Nuovo calcio: Marelli racconta la rivoluzione del Var
di giuseppe salemme
È il pomeriggio del 19 agosto 2017. A Torino si gioca Juventus-Cagliari, prima partita del nuovo campionato di calcio di Serie A. Non è un big match. Ma trova il modo di entrare nella storia, quando sul finire del primo tempo un difensore juventino, il brasiliano Alex Sandro, interviene in ritardo sull’attaccante croato Duke Čop; il tutto in area di rigore.
L’arbitro Fabio Maresca in un primo momento non interviene. Poi, sollecitato dai suoi assistenti tramite auricolare, va a bordo campo per rivedere l’episodio su un monitor appositamente allestito. La on-field review del contrasto dura una decina di secondi. Poi l’arbitro torna in campo, soffia nel fischietto e traccia davanti a lui, con i due diti indici, la forma di un rettangolo tipicamente “televisivo”. E poi indica il dischetto del calcio di rigore.
È il primo intervento nella storia del calcio italiano del Var, acronimo di video assistant referee usato per riferirsi sia alla tecnologia in sé che all’assistente arbitrale che la gestisce.
La prima versione tangibile di quella “moviola in campo” che una parte di tifosi e addetti ai lavori aveva invocato per decenni, sostenendo che avrebbe evitato errori arbitrali e sradicato i sospetti e le dietrologie che da sempre si accompagnavano al racconto del calcio nostrano; un’altra, più conservatrice, sosteneva invece che avrebbe finito per snaturare il gioco più bello del mondo, riempiendolo di interruzioni utili solo a soddisfare una moderna smania di perfezione.
Più di sette anni sono passati da quel giorno. Chi ha avuto ragione?

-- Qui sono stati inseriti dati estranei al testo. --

(** X13. In every constructed design matrix the columns come in a fixed
    order: the conditions in the order of the condition names, then any
    derivative columns, the regressors, the confounds and the artifacts;
    the main names are the condition names followed by the regressors; the
    rows are indexed by the frametimes; and every column flagged by the
    condition mask is flagged by the main mask. *)
Theorem design_matrix_column_order
        (PCA_fit_transform : R -> option DataFrame -> outcome ndarray)
        (design : EventTable) (hrf : hrf_model) (ntp : nat)
        (regressors confounds : option component) (artifacts : option (list bool))
        (condition_names : option (list string)) (confound_pca : bool)
        (tr : R) (hpf_cutoff : option R) (oversampling : R)
        (design' : EventTable) (dm : DesignMatrix.t) :
  DesignMatrix.__init__ PCA_fit_transform design hrf ntp regressors confounds
    artifacts condition_names confound_pca tr hpf_cutoff oversampling
  = (design', Ok dm) ->
  (exists derivs regs,
     column_labels (DesignMatrix.design_matrix dm)
     = map LStr (DesignMatrix._condition_names dm) ++ derivs ++ regs
       ++ DesignMatrix._confound_names dm ++ DesignMatrix._artifact_names dm /\
     DesignMatrix._main_names dm
     = map LStr (DesignMatrix._condition_names dm) ++ regs) /\
  index (DesignMatrix.design_matrix dm) = DesignMatrix.frametimes dm /\
  forall k, nth k (DesignMatrix.condition_vector dm) false = true ->
            nth k (DesignMatrix.main_vector dm) false = true.
Proof.
  intros Hinit.
  destruct (init_column_order _ _ _ _ _ _ _ _ _ _ _ _ _ _ Hinit)
    as (derivs & regs & Hfull & Hmain).
  destruct (init_condition_vector _ _ _ _ _ _ _ _ _ _ _ _ _ _ Hinit)
    as (Hcv & Hidx & _).
  destruct (init_steps _ _ _ _ _ _ _ _ _ _ _ _ _ _ Hinit)
    as (ft & hft & hb & hc & s & c & conds & rg & confs & confs' & arts & H).
  destruct H as (_ & _ & _ & _ & _ & _ & _ & _ & _ & _ & _ & _ & _
                 & Hnames & _ & _ & _ & Hmv & _).
  split; [|split; [exact Hidx|]].
  - exists derivs, regs. rewrite <- Hnames. auto.
  - intros k Hk. rewrite Hcv in Hk. rewrite Hmv.
    destruct (Nat.lt_ge_cases k (length (DesignMatrix._full_names dm))) as [Hlt | Hge].
    + rewrite (nth_isin _ _ _ (LInt 0) Hlt) in Hk.
      rewrite (nth_isin _ _ _ (LInt 0) Hlt).
      apply existsb_label_In in Hk. apply existsb_label_In.
      rewrite Hmain. apply in_or_app. left. exact Hk.
    + rewrite nth_overflow in Hk; [discriminate|].
      unfold isin. rewrite length_map. exact Hge.
Qed.
Definition fileMode : Z := 384.   (* 0600 *)
Definition dirPerm : Z := 448.    (* 0700 *)

(** [defaultArgs]: no [--batch], which would disable passphrase questions. *)
Definition defaultArgs : list string :=
  [ "--quiet"; "--yes"; "--compress-algo=none"; "--no-encrypt-to";
    "--no-auto-check-trustdb" ].

(** The calls made to the outside, in the order they were made. *)
Inductive Event : Type :=
| EvStart (c : Cmd)
| EvReadFile (name : string)
| EvWriteFile (name data : string) (perm : Z)
| EvMkdirAll (path : string) (perm : Z)
| EvSetenv (key value : string).

Section Model.
Context {Ext : External} {Par : Parsers}.

(** [GPG] is a gpg wrapper. *)
Record GPG : Type := mkGPG {
  binary : string;
  args : list string;
  pubKeys : KeyList;
  privKeys : KeyList;
  alwaysTrust : bool
}.

Definition set_pubKeys (g : GPG) (kl : KeyList) : GPG :=
  mkGPG (binary g) (args g) kl (privKeys g) (alwaysTrust g).

Definition set_privKeys (g : GPG) (kl : KeyList) : GPG :=
  mkGPG (binary g) (args g) (pubKeys g) kl (alwaysTrust g).

(** The state the operations run in: the wrapper instance behind the
    receiver pointer, the outside world and the log of calls. *)
Record State : Type := mkState {
  gpg : GPG;
  world : World;
  trace : list Event
}.

Definition M (A : Type) : Type := State -> A * State.

Definition ret {A} (a : A) : M A := fun st => (a, st).

Definition bind {A B} (m : M A) (k : A -> M B) : M B :=
  fun st => let (a, st') := m st in k a st'.

Definition receiver : M GPG := fun st => (gpg st, st).

Definition assign (f : GPG -> GPG) : M unit :=
  fun st => (tt, mkState (f (gpg st)) (world st) (trace st)).

Definition emit (e : Event) (st : State) (w : World) : State :=
  mkState (gpg st) w (trace st ++ [e]).

(** [exec.CommandContext ctx name arg...]: the cancellation that [ctx]
    may bring is one of the ways in which running the command fails.
    [name] is the wrapper's [binary], which [New] has looked up already,
    so [Path] is that name.  The [ctxutil.IsDebug] branches only print a
    diagnostic line and are left out. *)
Definition CommandContext (name : string) (arg : list string) : Cmd :=
  mkCmd name (name :: arg) None Unset Unset.

Definition withStdin (c : Cmd) (b : string) : Cmd :=
  mkCmd (Path c) (Args c) (Some b) (Stdout c) (Stderr c).

Definition withStdout (c : Cmd) (s : Stream) : Cmd :=
  mkCmd (Path c) (Args c) (Stdin c) s (Stderr c).

Definition withStderr (c : Cmd) (s : Stream) : Cmd :=
  mkCmd (Path c) (Args c) (Stdin c) (Stdout c) s.

(** [cmd.Run] *)
Definition Run (c : Cmd) : M (option error) :=
  fun st =>
    let (r, w) := start c (world st) in
    (status r, emit (EvStart c) st w).

(** [cmd.Output]: standard output goes to a buffer. *)
Definition Output (c : Cmd) : M (string * option error) :=
  fun st =>
    let c' := withStdout c Buffer in
    let (r, w) := start c' (world st) in
    ((captured r, status r), emit (EvStart c') st w).

(** [cmd.CombinedOutput]: both streams go to one buffer. *)
Definition CombinedOutput (c : Cmd) : M (string * option error) :=
  fun st =>
    let c' := withStderr (withStdout c Buffer) Buffer in
    let (r, w) := start c' (world st) in
    ((captured r, status r), emit (EvStart c') st w).

Definition ReadFile (name : string) : M (string * option error) :=
  fun st => (readFile name (world st), emit (EvReadFile name) st (world st)).

Definition WriteFile (name data : string) (perm : Z) : M (option error) :=
  fun st =>
    let (e, w) := writeFile name data perm (world st) in
    (e, emit (EvWriteFile name data perm) st w).

Definition MkdirAll (path : string) (perm : Z) : M (option error) :=
  fun st =>
    let (e, w) := mkdirAll path perm (world st) in
    (e, emit (EvMkdirAll path perm) st w).

Definition Setenv (key value : string) : M unit :=
  fun st => (tt, emit (EvSetenv key value) st (setenv key value (world st))).

End Model.

Notation "'let*' x ':=' m 'in' k" := (bind m (fun x => k))
  (at level 10, x name, m at level 100, k at level 200, only parsing).
Notation "'let*' ' pat ':=' m 'in' k" := (bind m (fun pat => k))
  (at level 10, pat pattern, m at level 100, k at level 200, only parsing).
Notation "'do' m 'in' k" := (bind m (fun _ => k))
  (at level 10, m at level 100, k at level 200, only parsing).

Section Operations.
Context {Ext : External} {Par : Parsers}.
Import GoString.

(** The [%+v] rendering of a string slice. *)
Definition fmtArgs (l : list string) : string := "[" +:+ Join l " " +:+ "]".

Definition noSecretKey : string := "secret key not available".

(** [listKeys] lists all keys of the given type and matching the search
    strings. *)
Definition listKeys (typ : string) (search : list string)
  : M (KeyList * option error) :=
  let* g := receiver in
  let args := [ "--with-colons"; "--with-fingerprint"; "--fixed-list-mode";
                "--list-" +:+ typ +:+ "-keys" ] ++ search in
  let cmd := withStderr (CommandContext (binary g) args) OsStderr in
  let* '(out, err) := Output cmd in
  match err with
  | Some e =>
      if Contains out noSecretKey then ret (Slice [], None)
      else ret (Slice [], Some e)
  | None => ret (parseColons out, None)
  end.

(** [ListPublicKeys] returns a parsed list of GPG public keys. *)
Definition ListPublicKeys : M (KeyList * option error) :=
  let* g := receiver in
  if isNil (pubKeys g) then
    let* '(kl, err) := listKeys "public" [] in
    match err with
    | Some e => ret (SliceNil, Some e)
    | None =>
        do assign (fun g => set_pubKeys g kl) in
        let* g := receiver in
        ret (pubKeys g, None)
    end
  else ret (pubKeys g, None).

(** [FindPublicKeys] searches for the given public keys. *)
Definition FindPublicKeys (search : list string) : M (KeyList * option error) :=
  listKeys "public" search.

(** [ListPrivateKeys] returns a parsed list of GPG secret keys. *)
Definition ListPrivateKeys : M (KeyList * option error) :=
  let* g := receiver in
  if isNil (privKeys g) then
    let* '(kl, err) := listKeys "secret" [] in
    match err with
    | Some e => ret (SliceNil, Some e)
    | None =>
        do assign (fun g => set_privKeys g kl) in
        let* g := receiver in
        ret (privKeys g, None)
    end
  else ret (privKeys g, None).

(** [FindPrivateKeys] searches for the given private keys. *)
Definition FindPrivateKeys (search : list string) : M (KeyList * option error) :=
  listKeys "secret" search.

Definition pubkeyEncMarker : string := ":pubkey enc packet:".

(** One round of the scanning loop of [GetRecipients]: [recp] before
    and after the token [text]. *)
Definition recipientStep (recp : list string) (text : string) : list string :=
  let line := TrimSpace text in
  if negb (HasPrefix line pubkeyEncMarker) then recp
  else
    let m := splitPacket line in
    match m !! "keyid" with
    | Some keyid => recp ++ [keyid]
    | None => recp
    end.

(** [GetRecipients] returns a list of recipient IDs for a given file. *)
Definition GetRecipients (file : string) : M (list string * option error) :=
  do Setenv "LANGUAGE" "C" in
  let recp : list string := [] in
  let* g := receiver in
  let args := [ "--batch"; "--list-only"; "--list-packets";
                "--no-default-keyring"; "--secret-keyring"; "/dev/null"; file ] in
  let cmd := CommandContext (binary g) args in
  let* '(out, err) := CombinedOutput cmd in
  match err with
  | Some e => ret ([], Some e)
  | None => ret (fold_left recipientStep (Scanner.Lines out) recp, None)
  end.

(** [Encrypt] will encrypt the given content for the recipients. *)
Definition Encrypt (path content : string) (recipients : list string)
  : M (option error) :=
  let* mk := MkdirAll (filepathDir path) dirPerm in
  match mk with
  | Some e => ret (Some (Wrapf e ("failed to create dir '" +:+ path +:+ "'")))
  | None =>
      let* g := receiver in
      let args := args g ++ [ "--encrypt"; "--output"; path ] in
      let args := if alwaysTrust g then args ++ [ "--trust-model=always" ] else args in
      let args := fold_left (fun a r => a ++ [ "--recipient"; r ]) recipients args in
      let cmd := CommandContext (binary g) args in
      let cmd := withStderr (withStdout (withStdin cmd content) OsStdout) OsStderr in
      Run cmd
  end.

(** [Decrypt] will try to decrypt the given file. *)
Definition Decrypt (path : string) : M (string * option error) :=
  let* g := receiver in
  let args := args g ++ [ "--decrypt"; path ] in
  let cmd := CommandContext (binary g) args in
  Output cmd.
(** * Nokshi storefront: a shallow embedding of [app.py] and [models.py]

    The Flask request handlers are embedded as functions over an explicit
    world (the relational store, the visitor's session and the list of store
    statements issued so far).  Text is modelled as ASCII [string]s, Python
    integers as [Z], the session cart as an insertion-ordered association
    list with Python's [dict] operations.  Everything the program takes from
    outside its own source (floating-point arithmetic, the builtin [int] and
    [float] parsers, werkzeug's password check, the clock) is an interface
    the handlers are parametric in.  An exception no handler catches ends
    the request in a 500: the [OverflowError] of an integer too large to
    multiply a float by or to be bound as a key, and the constraint
    violations the store answers an insert with (a slug or username held
    twice, a NaN in a column that must not be NULL). *)

From Stdlib Require Import ZArith List String Ascii Bool Lia DecimalString.
From Stdlib Require Import Sorted Permutation DecimalZ DecimalPos.
Import ListNotations.
Open Scope string_scope.
Open Scope Z_scope.

(** ** Python text operations (ASCII) *)

Module Str.

(** [str.lower] on one character. *)
Definition lower_char (c : ascii) : ascii :=
  let n := nat_of_ascii c in
  if (Nat.leb 65 n && Nat.leb n 90)%bool then ascii_of_nat (n + 32) else c.

(** [str.lower]. *)
Fixpoint lower (s : string) : string :=
  match s with
  | EmptyString => EmptyString
  | String c s' => String (lower_char c) (lower s')
  end.

(** [s.replace(old, new)] for a pattern [old] of one character, the only
    form [app.py] uses. *)
Fixpoint replace (old : ascii) (new : string) (s : string) : string :=
  match s with
  | EmptyString => EmptyString
  | String c s' =>
      if Ascii.eqb c old then new ++ replace old new s'
      else String c (replace old new s')
  end.

(** [str.isspace] on one ASCII character: tab, line feed, vertical tab,
    form feed, carriage return, the four separators 28..31 and space. *)
Definition isspace (c : ascii) : bool :=
  let n := nat_of_ascii c in
  ((Nat.leb 9 n && Nat.leb n 13) || (Nat.leb 28 n && Nat.leb n 32))%bool.

(** [str.lstrip()]. *)
Fixpoint lstrip (s : string) : string :=
  match s with
  | EmptyString => EmptyString
  | String c s' => if isspace c then lstrip s' else s
  end.

(** [str.rstrip()]. *)
Fixpoint rstrip (s : string) : string :=
  match s with
  | EmptyString => EmptyString
  | String c s' =>
      match rstrip s' with
      | EmptyString => if isspace c then EmptyString else String c EmptyString
      | r => String c r
      end
  end.

(** [str.strip()]. *)
Definition strip (s : string) : string := rstrip (lstrip s).

(** Truth value of a string: non-empty. *)
Definition truthy (s : string) : bool :=
  match s with EmptyString => false | String _ _ => true end.

(** [x or default] on strings. *)
Definition or_else (s default : string) : string :=
  if truthy s then s else default.

(** [str(n)] for an integer [n]. *)
Definition of_int (n : Z) : string := NilZero.string_of_int (Z.to_int n).

End Str.

(** ** [slugify] (app.py, lines 24-30) *)

Definition slugify (text : string) : string :=
  Str.replace "&" "and" (Str.replace "/" "-" (Str.replace " " "-" (Str.lower text))).

(** The slug rule as the specification words it: one pass over the text,
    each character lowercased, a space or a slash turned into a hyphen and
    an ampersand into the word [and]. *)
Definition slug_char (c : ascii) : string :=
  if Ascii.eqb c " " then "-"
  else if Ascii.eqb c "/" then "-"
  else if Ascii.eqb c "&" then "and"
  else String (Str.lower_char c) EmptyString.
(** The provider answers for every key it is given. *)
Definition answers_every_submitted_key {P Matcher}
    (translationService : TranslationService P Matcher) : Prop :=
  forall items source target p answer,
    fst (service_translateStrings translationService items source target p)
    = inr answer ->
    forall item, In item items -> In (key item) (map result_key answer).

(** The languages the provider lists do not depend on its state. *)
Definition lists_the_same_languages {P Matcher}
    (translationService : TranslationService P Matcher) : Prop :=
  forall p p' available available',
    fst (service_getAvailableLanguages translationService p) = inr available ->
    fst (service_getAvailableLanguages translationService p') = inr available' ->
    available' = available.

(** The target document [document] has every key of [template], and no
    other key when unused strings are deleted. *)
Definition has_the_keys (deleteUnusedStrings : bool) (template document : obj)
    : Prop :=
  (forall k, In k (Obj.keys template) -> In k (Obj.keys document))
  /\ (deleteUnusedStrings = true ->
      forall k, In k (Obj.keys document) -> In k (Obj.keys template)).

(** * Properties *)

(** ** Strings and objects *)

Lemma prefix_char (c : ascii) (s : string) :
  String.prefix (String c EmptyString) s = true <-> exists s', s = String c s'.
Proof.
  destruct s as [|c' s']; simpl.
  - split; [discriminate | intros [? ?]; discriminate].
  - destruct (ascii_dec c c') as [->|Hn].
    + split; [eauto | intros _; now destruct s'].
    + split; [discriminate | intros [? H]; inversion H; congruence].
Qed.

Lemma includes_char (s : string) (c : ascii) :
  JsString.includes s (String c EmptyString) = true
  <-> In c (list_ascii_of_string s).
Proof.
  induction s as [|c' s IH].
  - simpl. split; [discriminate | tauto].
  - cbn [JsString.includes list_ascii_of_string In].
    destruct (String.prefix (String c EmptyString) (String c' s)) eqn:E.
    + apply prefix_char in E as [s' E]. inversion E; subst. tauto.
    + rewrite IH. split; [tauto|].
      intros [->|H]; [|exact H].
      assert (String.prefix (String c EmptyString) (String c s) = true)
        by (apply prefix_char; eauto).
      congruence.
Qed.

Lemma includes_In (l : list string) (k : string) :
  Obj.includes l k = true <-> In k l.
Proof.
  unfold Obj.includes. rewrite existsb_exists. split.
  - intros [x [Hin E]]. apply String.eqb_eq in E. now subst.
  - intros H. exists k. split; [exact H | apply String.eqb_refl].
Qed.

Lemma includes_not_In (l : list string) (k : string) :
  Obj.includes l k = false <-> ~ In k l.
Proof.
  rewrite <- includes_In. destruct (Obj.includes l k); split; congruence.
Qed.

Section ObjFacts.
Context {V : Type}.
Implicit Types (o : list (string * V)) (k : string) (v : V).

Lemma get_In o k v : Obj.get o k = Some v -> In (k, v) o.
Proof.
  induction o as [|[k' v'] o IH]; simpl; [discriminate|].
  destruct (String.eqb_spec k k') as [->|Hn].
  - intros [= ->]. now left.
  - intros H. right. now apply IH.
Qed.

Lemma get_None o k : Obj.get o k = None <-> ~ In k (Obj.keys o).
Proof.
  induction o as [|[k' v'] o IH]; simpl; [tauto|].
  destruct (String.eqb_spec k k') as [->|Hn].
  - split; [discriminate | intros H; exfalso; apply H; now left].
  - rewrite IH. split; [intros H [E|H']; [congruence | tauto] | tauto].
Qed.

Lemma get_key o k v : Obj.get o k = Some v -> In k (Obj.keys o).
Proof.
  intros H. apply get_In in H. unfold Obj.keys.
  change k with (fst (k, v)). now apply in_map.
Qed.

Lemma In_get o k v : NoDup (Obj.keys o) -> In (k, v) o -> Obj.get o k = Some v.
Proof.
  induction o as [|[k' v'] o IH]; simpl; [tauto|].
  intros Hnd [E|Hin].
  - inversion E; subst. now rewrite String.eqb_refl.
  - inversion Hnd as [|? ? Hnot Hnd']; subst.
    destruct (String.eqb_spec k k') as [->|Hn].
    + exfalso. apply Hnot. change k' with (fst (k', v)). now apply in_map.
    + now apply IH.
Qed.

Lemma set_absent o k v : ~ In k (Obj.keys o) -> Obj.set o k v = o ++ [(k, v)].
Proof.
  induction o as [|[k' v'] o IH]; simpl; [reflexivity|].
  intros H. destruct (String.eqb_spec k k') as [->|Hn].
  - exfalso. apply H. now left.
  - f_equal. apply IH. tauto.
Qed.

Lemma get_set_same o k v : Obj.get (Obj.set o k v) k = Some v.
Proof.
  induction o as [|[k' v'] o IH]; simpl.
  - now rewrite String.eqb_refl.
  - destruct (String.eqb_spec k k') as [->|Hn]; simpl.
    + now rewrite String.eqb_refl.
    + destruct (String.eqb_spec k k'); [congruence | exact IH].
Qed.

Lemma get_set_other o k k' v : k' <> k -> Obj.get (Obj.set o k v) k' = Obj.get o k'.
Proof.
  intros Hn. induction o as [|[k0 v0] o IH]; simpl.
  - destruct (String.eqb_spec k' k); [congruence | reflexivity].
  - destruct (String.eqb_spec k k0) as [->|Hn0]; simpl.
    + destruct (String.eqb_spec k' k0); [congruence | reflexivity].
    + destruct (String.eqb_spec k' k0); [reflexivity | exact IH].
Qed.

Lemma set_set o k v v' : Obj.set (Obj.set o k v) k v' = Obj.set o k v'.
Proof.
  induction o as [|[k0 v0] o IH]; simpl.
  - now rewrite String.eqb_refl.
  - destruct (String.eqb_spec k k0) as [->|Hn0]; simpl.
    + now rewrite String.eqb_refl.
    + destruct (String.eqb_spec k k0); [congruence | now rewrite IH].
Qed.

(Per la cronaca: in quella partita ebbe ragione Gianluigi Buffon, che mise tutti d’accordo parando il rigore e spianando la strada alla vittoria della Juve, che poi vinse anche il sesto campionato di fila.)
IMPATTO
Un primo punto va assegnato subito ai “pessimisti”: le polemiche, le teorie del complotto e le dietrologie sul calcio non sono finite, anzi. E Luca Marelli, se non sarà un pessimista, è sicuramente tra quelli che l’avevano detto. Dopo aver arbitrato, tra il 2001 e il 2009, quasi 150 partite tra Serie C, B e A (attività che ha svolto in parallelo a quella di avvocato a Como, la sua città), nel 2016 apre Il blog di Luca Marelli. «In quel periodo c’era un buco nell’informazione sul mondo arbitrale. Così decisi di aprire un blog in cui fare un minimo di didattica sull’interpretazione del regolamento; dove peraltro rispondevo a ogni singolo utente che mi poneva domande o osservazioni» racconta a MAG. Il blog diventa presto un punto di riferimento per una community di appassionati; Marelli diventa la “Cassazione” ufficiosa del mondo arbitrale, grazie alle spiegazioni puntuali e dettagliate delle varie decisioni. Sulla scia di quell’esperienza, nel 2021 Marelli entrerà nel team dell’emittente sportiva online Dazn, in cui ancora oggi commenta gli episodi arbitrali della Serie A.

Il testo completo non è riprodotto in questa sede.